Since 2007, over 50% of the world’s population are urban residents, but not all cities are sustainable, safe, or adequate for living. In 2018, over one billion people lived in “slum-like” conditions. These include areas with large amounts of air pollution, no waste collection services, and inadequate infrastructures, like unsafe roads. In 2019, 90% of urban residents lived with polluted air. Cities create 70% of global carbon emissions and account for 60% of resource use, even though they only take up three percent of the earth’s land. In 2019, two billion people did not have access to waste collection services, which results in unhealthy exposure to waste and adds pollutants to the air. These statistics illustrate the importance of affordable and safe living conditions, economic growth opportunities, and sustainable urban living methods, which Sustainable Development Goal 11 works to achieve.
SDG 11 aims to make cities and human settlements inclusive, safe, resilient, and sustainable.
Targets and Indicators
SDG 11 has seven targets, or specific sub-goals, measured through various indicators. The first goal is to ensure adequate, safe, and affordable housing and basic services, as well as upgrade slums. The second goal is to provide safe, affordable, and accessible public transit. This goal includes a focus on marginalized populations, specifically women, children, the elderly, and individuals with disabilities. One of the indicators for this goal measures the proportion of the population that has convenient access to transport. Other goals focus on decreasing deaths from natural disasters, reducing air pollution from waste, and universal access to public green spaces.
What’s Already Being Done
As of May 2020, a majority of city governments decided to revisit urban planning with the possibility of a pandemic in mind. The spread of COVID-19 is more prevalent in cities around the world. Aside from the pandemic, urgent action is required to achieve SDG 11 because of the rapid growth of urban populations. Various organizations are working towards that goal. In Jordan, the United Nations Development Programme, or UNDP, established a recycling plant run by women. Of these women, twenty employees process recycling while forty perform outreach to promote businesses recycling and using their plant. This project is an example of increasing sustainability in cities, offering employment, and reducing waste.
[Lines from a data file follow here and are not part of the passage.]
(* ===== verification/BigInt.v ===== *)
(** Integers of any size: [Int] of src/src/math/big/mod.rs and src/src/math/big/intconv.rs.

    A method [z.F(x, y)] is a function of [x] and [y] that gives the new value of the receiver;
    the old value is an argument where the code may leave it.  A borrowed receiver cannot also be
    an operand, so that there is no aliasing.  A [None] is a panic. *)
From Stdlib Require Import ZArith Lia.
From stdpp Require Import base tactics numbers list list_numbers option.
From S2P Require Import Prelude Limbs.
Open Scope Z_scope.

Record Int := mkInt { neg : bool; abs : list Z }.

#[export] Instance Int_eq_dec : EqDecision Int.
Proof. solve_decision. Defined.

Definition is_empty (l : list Z) : bool := bool_decide (l = []).

Definition new : Int := mkInt false [].

Definition Sign (x : Int) : Z := if is_empty (abs x) then 0 else if neg x then -1 else 1.

(** Words: [as i64] of a u64, and its wrapping negation. *)
Definition as_i64 (x : Z) : Z := (x + 2 ^ 63) mod 2 ^ 64 - 2 ^ 63.

Definition SetInt64 (x : Z) : Int := mkInt (bool_decide (x < 0)) (u64_to_limbs (Z.abs x)).
Definition NewInt (x : Z) : Int := SetInt64 x.
Definition SetUint64 (x : Z) : Int := mkInt false (u64_to_limbs x).
Definition Int64 (x : Int) : Z :=
  let v := as_i64 (limbs_to_u64 (abs x)) in if neg x then as_i64 (- v) else v.
Definition Uint64 (x : Int) : Z := limbs_to_u64 (abs x).

Definition IsInt64 (x : Int) : bool :=
  if decide (zlen (abs x) > 2) then false
  else
    let w := limbs_to_u64 (abs x) in
    if neg x then bool_decide (w <= 2 ^ 63 - 1 + 1) else bool_decide (w <= 2 ^ 63 - 1).
Definition IsUint64 (x : Int) : bool := negb (neg x) && bool_decide (zlen (abs x) <= 2).

Definition ordering (c : comparison) : Z := match c with Lt => -1 | Eq => 0 | Gt => 1 end.

Definition Cmp (x y : Int) : Z :=
  if decide (Sign x < Sign y) then -1
  else if decide (Sign x > Sign y) then 1
  else match abs_cmp (abs x) (abs y) with
       | Lt => if neg x then 1 else -1
       | Eq => 0
       | Gt => if neg x then -1 else 1
       end.

Definition CmpAbs (x y : Int) : Z := ordering (abs_cmp (abs x) (abs y)).

(** ** Sums and products *)

Definition add_signed (a b : Int) : option Int :=
  if decide (neg a = neg b) then
    l ← add_limbs (abs a) (abs b);
    Some (mkInt (neg a && negb (is_empty (abs a) && is_empty (abs b))) l)
  else match abs_cmp (abs a) (abs b) with
       | Eq => Some (mkInt false [])
       | Gt => l ← sub_limbs (abs a) (abs b); Some (mkInt (neg a) l)
       | Lt => l ← sub_limbs (abs b) (abs a); Some (mkInt (neg b) l)
       end.

Definition Add (x y : Int) : option Int := add_signed x y.

Definition Sub (x y : Int) : option Int :=
  add_signed x (mkInt (negb (neg y) && negb (is_empty (abs y))) (abs y)).

Definition AddInt64 (self : Int) (delta : Z) : option Int :=
  if decide (delta = 0) then Some self else add_signed self (SetInt64 delta).

Definition Neg (x : Int) : Int := mkInt (negb (is_empty (abs x)) && negb (neg x)) (abs x).
Definition Abs (x : Int) : Int := mkInt false (abs x).

Definition Mul (x y : Int) : option Int :=
  mag ← mul_limbs (abs x) (abs y);
  Some (mkInt (negb (is_empty mag) && xorb (neg x) (neg y)) mag).

(** ** Division *)

Definition Mod (x y : Int) : option Int :=
  if is_empty (abs y) then None
  else
    '(_, r_abs) ← divmod_limbs (abs x) (abs y);
    let r_neg_t := negb (is_empty r_abs) && neg x in
    mag ← (if r_neg_t : bool then sub_limbs (abs y) r_abs else Some r_abs);
    Some (mkInt (false && negb (is_empty mag)) mag).

Definition Div (x y : Int) : option Int :=
  if is_empty (abs y) then None
  else
    '(q_abs, r_abs) ← divmod_limbs (abs x) (abs y);
    let q := mkInt (negb (is_empty q_abs) && xorb (neg x) (neg y)) q_abs in
    if negb (is_empty r_abs) && neg x then AddInt64 q (if neg y then 1 else -1) else Some q.

(** The quotient and the remainder [m]. *)
Definition DivMod (x y : Int) : option (Int * Int) :=
  if is_empty (abs y) then None
  else
    '(q_abs, r_abs) ← divmod_limbs (abs x) (abs y);
    let q := mkInt (negb (is_empty q_abs) && xorb (neg x) (neg y)) q_abs in
    if negb (is_empty r_abs) && neg x then
      rem_abs ← sub_limbs (abs y) r_abs;
      q ← AddInt64 q (if neg y then 1 else -1);
      Some (q, mkInt false rem_abs)
    else Some (q, mkInt (negb (is_empty r_abs) && neg x) r_abs).

Definition Quo (x y : Int) : option Int :=
  if is_empty (abs y) then None
  else
    '(q_abs, _) ← divmod_limbs (abs x) (abs y);
    Some (mkInt (negb (is_empty q_abs) && xorb (neg x) (neg y)) q_abs).

Definition Rem (x y : Int) : option Int :=
  if is_empty (abs y) then None
  else
    '(_, r_abs) ← divmod_limbs (abs x) (abs y);
    Some (mkInt (negb (is_empty r_abs) && neg x) r_abs).

Definition QuoRem (x y : Int) : option (Int * Int) :=
  if is_empty (abs y) then None
  else
    '(q_abs, r_abs) ← divmod_limbs (abs x) (abs y);
    Some (mkInt (negb (is_empty q_abs) && xorb (neg x) (neg y)) q_abs, mkInt (negb (is_empty r_abs) && neg x) r_abs).

(** ** Bits *)

Definition BitLen (x : Int) : option Z := bit_len (abs x).
Definition TrailingZeroBits (x : Int) : option Z := trailing_zero_bits (abs x).

Definition Bit (x : Int) (i : Z) : option Z :=
  if decide (i = 0) then
    if is_empty (abs x) then Some 0 else l ← idx (abs x) 0; Some (Z.land l 1)
  else if decide (i < 0) then None
  else if neg x then
    t ← sub_limbs (abs x) [1];
    b ← limb_bit t i;
    Some (Z.lxor b 1)
  else limb_bit (abs x) i.

Definition SetBit (x : Int) (i b : Z) : option Int :=
  if decide (i < 0) then None
  else if decide (b <> 0 /\ b <> 1) then None
  else if neg x then
    t ← sub_limbs (abs x) [1];
    t ← limb_set_bit t i (Z.lxor b 1);
    a ← add_limbs t [1];
    Some (mkInt (negb (is_empty a)) a)
  else a ← limb_set_bit (abs x) i b; Some (mkInt false a).

Definition Lsh (x : Int) (n : Z) : option Int :=
  a ← lsh_limbs (abs x) n;
  Some (mkInt (neg x && negb (is_empty a)) a).

Definition Rsh (x : Int) (n : Z) : option Int :=
  if neg x then
    t ← sub_limbs (abs x) [1];
    t ← rsh_limbs t n;
    a ← add_limbs t [1];
    Some (mkInt true a)
  else a ← rsh_limbs (abs x) n; Some (mkInt false a).

(** [x & y], [x &^ y], [x | y] and [x ^ y] on two's complement. *)
Definition And (x y : Int) : option Int :=
  if decide (neg x = neg y) then
    if neg x then
      x1 ← sub_limbs (abs x) [1];
      y1 ← sub_limbs (abs y) [1];
      o ← or_limbs x1 y1;
      a ← add_limbs o [1];
      Some (mkInt true a)
    else a ← and_limbs (abs x) (abs y); Some (mkInt false a)
  else
    let '(xp, yn) := if neg x then (y, x) else (x, y) in
    y1 ← sub_limbs (abs yn) [1];
    a ← and_not_limbs (abs xp) y1;
    Some (mkInt false a).

Definition AndNot (x y : Int) : option Int :=
  if decide (neg x = neg y) then
    if neg x then
      x1 ← sub_limbs (abs x) [1];
      y1 ← sub_limbs (abs y) [1];
      a ← and_not_limbs y1 x1;
      Some (mkInt false a)
    else a ← and_not_limbs (abs x) (abs y); Some (mkInt false a)
  else if neg x then
    x1 ← sub_limbs (abs x) [1];
    o ← or_limbs x1 (abs y);
    a ← add_limbs o [1];
    Some (mkInt true a)
  else
    y1 ← sub_limbs (abs y) [1];
    a ← and_limbs (abs x) y1;
    Some (mkInt false a).

Definition Or (x y : Int) : option Int :=
  if decide (neg x = neg y) then
    if neg x then
      x1 ← sub_limbs (abs x) [1];
      y1 ← sub_limbs (abs y) [1];
      o ← and_limbs x1 y1;
      a ← add_limbs o [1];
      Some (mkInt true a)
    else a ← or_limbs (abs x) (abs y); Some (mkInt false a)
  else
    let '(xp, yn) := if neg x then (y, x) else (x, y) in
    y1 ← sub_limbs (abs yn) [1];
    o ← and_not_limbs y1 (abs xp);
    a ← add_limbs o [1];
    Some (mkInt true a).

Definition Xor (x y : Int) : option Int :=
  if decide (neg x = neg y) then
    if neg x then
      x1 ← sub_limbs (abs x) [1];
      y1 ← sub_limbs (abs y) [1];
      a ← xor_limbs x1 y1;
      Some (mkInt false a)
    else a ← xor_limbs (abs x) (abs y); Some (mkInt false a)
  else
    let '(xp, yn) := if neg x then (y, x) else (x, y) in
    y1 ← sub_limbs (abs yn) [1];
    o ← xor_limbs (abs xp) y1;
    a ← add_limbs o [1];
    Some (mkInt (negb (is_empty a)) a).

Definition Not (x : Int) : option Int :=
  if neg x then a ← sub_limbs (abs x) [1]; Some (mkInt false a)
  else a ← add_limbs (abs x) [1]; Some (mkInt true a).

(** ** Text, bytes and words *)

(** The receiver and whether the text was an integer. *)
Definition SetString (self : Int) (s : list Z) (base : Z) : option (Int * bool) :=
  r ← scan_int s base;
  Some (match r with
        | Some (n, a) => (mkInt (n && negb (is_empty a)) a, true)
        | None => (self, false)
        end).

Definition Text (x : Int) (base : Z) : option (list Z) :=
  if decide (base < 2 \/ base > MAX_BASE) then None else itoa (neg x) (abs x) base.

Definition Append (x : Int) (buf : list Z) (base : Z) : option (list Z) :=
  if decide (base < 2 \/ base > MAX_BASE) then None
  else t ← itoa (neg x) (abs x) base; Some (buf ++ t).

Definition String (x : Int) : option (list Z) := Text x 10.
Definition AppendText (x : Int) (b : list Z) : option (list Z) := Append x b 10.
Definition MarshalText (x : Int) : option (list Z) := AppendText x [].
Definition MarshalJSON (x : Int) : option (list Z) := MarshalText x.

(** The receiver and whether there was no error. *)
Definition UnmarshalText (self : Int) (text : list Z) : option (Int * bool) :=
  r ← scan_int text 0;
  Some (match r with
        | Some (n, a) => (mkInt (n && negb (is_empty a)) a, true)
        | None => (self, false)
        end).

(** [b"null"] *)
Definition json_null : list Z := [110; 117; 108; 108].

Definition UnmarshalJSON (self : Int) (text : list Z) : option (Int * bool) :=
  if decide (text = json_null) then Some (self, true) else UnmarshalText self text.

Definition Bytes (x : Int) : option (list Z) := limbs_to_be_bytes (abs x).
Definition SetBytes (buf : list Z) : option Int := a ← be_bytes_to_limbs buf; Some (mkInt false a).

Definition FillBytes (x : Int) (buf : list Z) : option (list Z) :=
  be ← limbs_to_be_bytes (abs x);
  let n := zlen buf in
  if decide (zlen be > n) then None
  else Some (take (Z.to_nat (n - zlen be)) (zeros n) ++ be).

Definition Bits (x : Int) : list Z := limbs_to_words (abs x).
Definition SetBits (words : list Z) : Int := mkInt false (words_to_limbs words).

Definition INT_GOB_VERSION : Z := 1.

Definition GobEncode (x : Int) : option (list Z) :=
  let b := INT_GOB_VERSION * 2 in
  let b := if neg x then Z.lor b 1 else b in
  be ← limbs_to_be_bytes (abs x);
  Some (b :: be).

Definition GobDecode (self : Int) (buf : list Z) : option (Int * bool) :=
  match buf with
  | [] => Some (mkInt false [], true)
  | b :: rest =>
      if decide (Z.shiftr b 1 <> INT_GOB_VERSION) then Some (self, false)
      else a ← be_bytes_to_limbs rest; Some (mkInt (negb (bool_decide (Z.land b 1 = 0))) a, true)
  end.

(** ** Greatest common divisors and powers *)

(** [while r1.Sign() != 0] of [GCD]; each round at least halves the product of the remainders. *)
Fixpoint gcd_loop (fuel : nat) (r0 r1 ca cb da db : Int) : option (Int * Int * Int) :=
  match fuel with
  | O => None
  | S fuel =>
      if decide (Sign r1 <> 0) then
        '(q, rem) ← DivMod r0 r1;
        qda ← Mul q da;
        nca ← Sub ca qda;
        qdb ← Mul q db;
        ncb ← Sub cb qdb;
        gcd_loop fuel r1 rem da db nca ncb
      else Some (r0, ca, cb)
  end.

(** The divisor and the coefficients for [x] and [y]; a nil argument drops its coefficient. *)
Definition GCD (a b : Int) : option (Int * Int * Int) :=
  '(r0, ca, cb) ← gcd_loop (32 * (length (abs a) + length (abs b)) + 3)
                    (mkInt false (abs a)) (mkInt false (abs b)) (SetInt64 1) new new (SetInt64 1);
  Some (mkInt false (abs r0), if neg a then Neg ca else ca, if neg b then Neg cb else cb).

Definition ModInverse (self g n : Int) : option Int :=
  if is_empty (abs n) then None
  else
    let n_abs := Abs n in
    g_red ← Mod g n_abs;
    '(d, xc, _) ← GCD g_red n_abs;
    if decide (Cmp d (SetInt64 1) <> 0) then Some self
    else if neg xc then Add xc n_abs else Some xc.

(** The remainder modulo [m_abs] when there is a modulus. *)
Definition reduce (m_zero : bool) (m_abs l : list Z) : option (list Z) :=
  if m_zero then Some l else '(_, r) ← divmod_limbs l m_abs; Some r.

(** [Exp] for an exponent that is not negative: square and multiply from the lowest bit. *)
Definition exp_nonneg (x y m : Int) : option Int :=
  let m_zero := is_empty (abs m) in
  base ← reduce m_zero (abs m) (abs x);
  acc ← reduce m_zero (abs m) [1];
  total_bits ← bit_len (abs y);
  '(acc, _) ← for_range 0 total_bits (fun bit '(acc, base) =>
      limb ← idx (abs y) (bit / 32);
      acc ← (if decide (Z.land (Z.shiftr limb (bit mod 32)) 1 = 1) then p ← mul_limbs acc base; reduce m_zero (abs m) p
             else Some acc);
      base ← (if decide (bit + 1 < total_bits) then p ← mul_limbs base base; reduce m_zero (abs m) p
              else Some base);
      Some (acc, base)) (acc, base);
  y_odd ← (if is_empty (abs y) then Some false else l ← idx (abs y) 0; Some (bool_decide (Z.land l 1 = 1)));
  let ng := negb (is_empty acc) && neg x && y_odd in
  if ng && negb m_zero then acc ← sub_limbs (abs m) acc; Some (mkInt false acc)
  else Some (mkInt (ng && negb (is_empty acc)) acc).

Definition Exp (self x y m : Int) : option Int :=
  if neg y then
    if is_empty (abs m) then Some (SetInt64 1)
    else
      let m_abs := Abs m in
      x_red ← Mod x m_abs;
      '(g, _, _) ← GCD x_red m_abs;
      if decide (Cmp g (SetInt64 1) <> 0) then Some self
      else
        inv ← ModInverse new x_red m_abs;
        exp_nonneg inv (Neg y) m_abs
  else exp_nonneg x y m.

(** [loop] of [Sqrt]: Newton's iteration; each round halves the distance to the root. *)
Fixpoint sqrt_loop (fuel : nat) (x t : Int) : option Int :=
  match fuel with
  | O => None
  | S fuel =>
      q ← Div x t;
      sum ← Add t q;
      next ← Div sum (SetInt64 2);
      if decide (Cmp next t >= 0) then Some t else sqrt_loop fuel x next
  end.

Definition Sqrt (x : Int) : option Int :=
  if neg x then None
  else if is_empty (abs x) then Some (SetInt64 0)
  else if decide (Cmp x (SetInt64 1) = 0) then Some (SetInt64 1)
  else
    bl ← BitLen x;
    t ← Lsh (SetInt64 1) ((bl + 1) / 2);
    t ← sqrt_loop (16 * length (abs x) + 4) x t;
    Some (mkInt false (abs t)).

(** ** Products of ranges *)

Definition MulRange (a b : Z) : option Int :=
  if decide (a > b) then Some (SetInt64 1)
  else if decide (a <= 0 /\ b >= 0) then Some (SetInt64 0)
  else
    '(ng, lo, hi) ← (if decide (a < 0) then
                       d ← chki64 (b - a);
                       nb ← chki64 (- b);
                       na ← chki64 (- a);
                       Some (bool_decide (Z.land d 1 = 0), nb, na)
                     else Some (false, a, b));
    l ← for_range lo (hi + 1) (fun n l => mul_limbs l (u64_to_limbs n)) (u64_to_limbs 1);
    Some (mkInt (ng && negb (is_empty l)) l).

(** [while ival < k] of [Binomial]. *)
Definition Binomial (n k : Z) : option Int :=
  if decide (k < 0 \/ k > n) then Some (SetInt64 0)
  else
    let k := if decide (k > n - k) then n - k else k in
    for_range 0 k (fun ival z =>
      z ← Mul z (SetInt64 (n - ival));
      Quo z (SetInt64 (ival + 1))) (SetInt64 1).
Applying It: How Everyone Can Help
How can you help improve the quality of life in cities? Increase accessibility in your city by creating a sense of community. Check out the community center, get to know your neighbors, volunteer to babysit, and offer to assist the elderly. It is also important to be mindful of reducing waste. You can use a cardboard box or purchase a bin to start recycling at home. Also, work to reduce your food waste and consider composting any leftover food scraps, and be sure to spread awareness of these issues. To improve public transportation efficiency in your community, reach out to your government officials to emphasize the importance of transportation for making your city more sustainable and inclusive.
Though small, these steps can help the world meet SDG 11!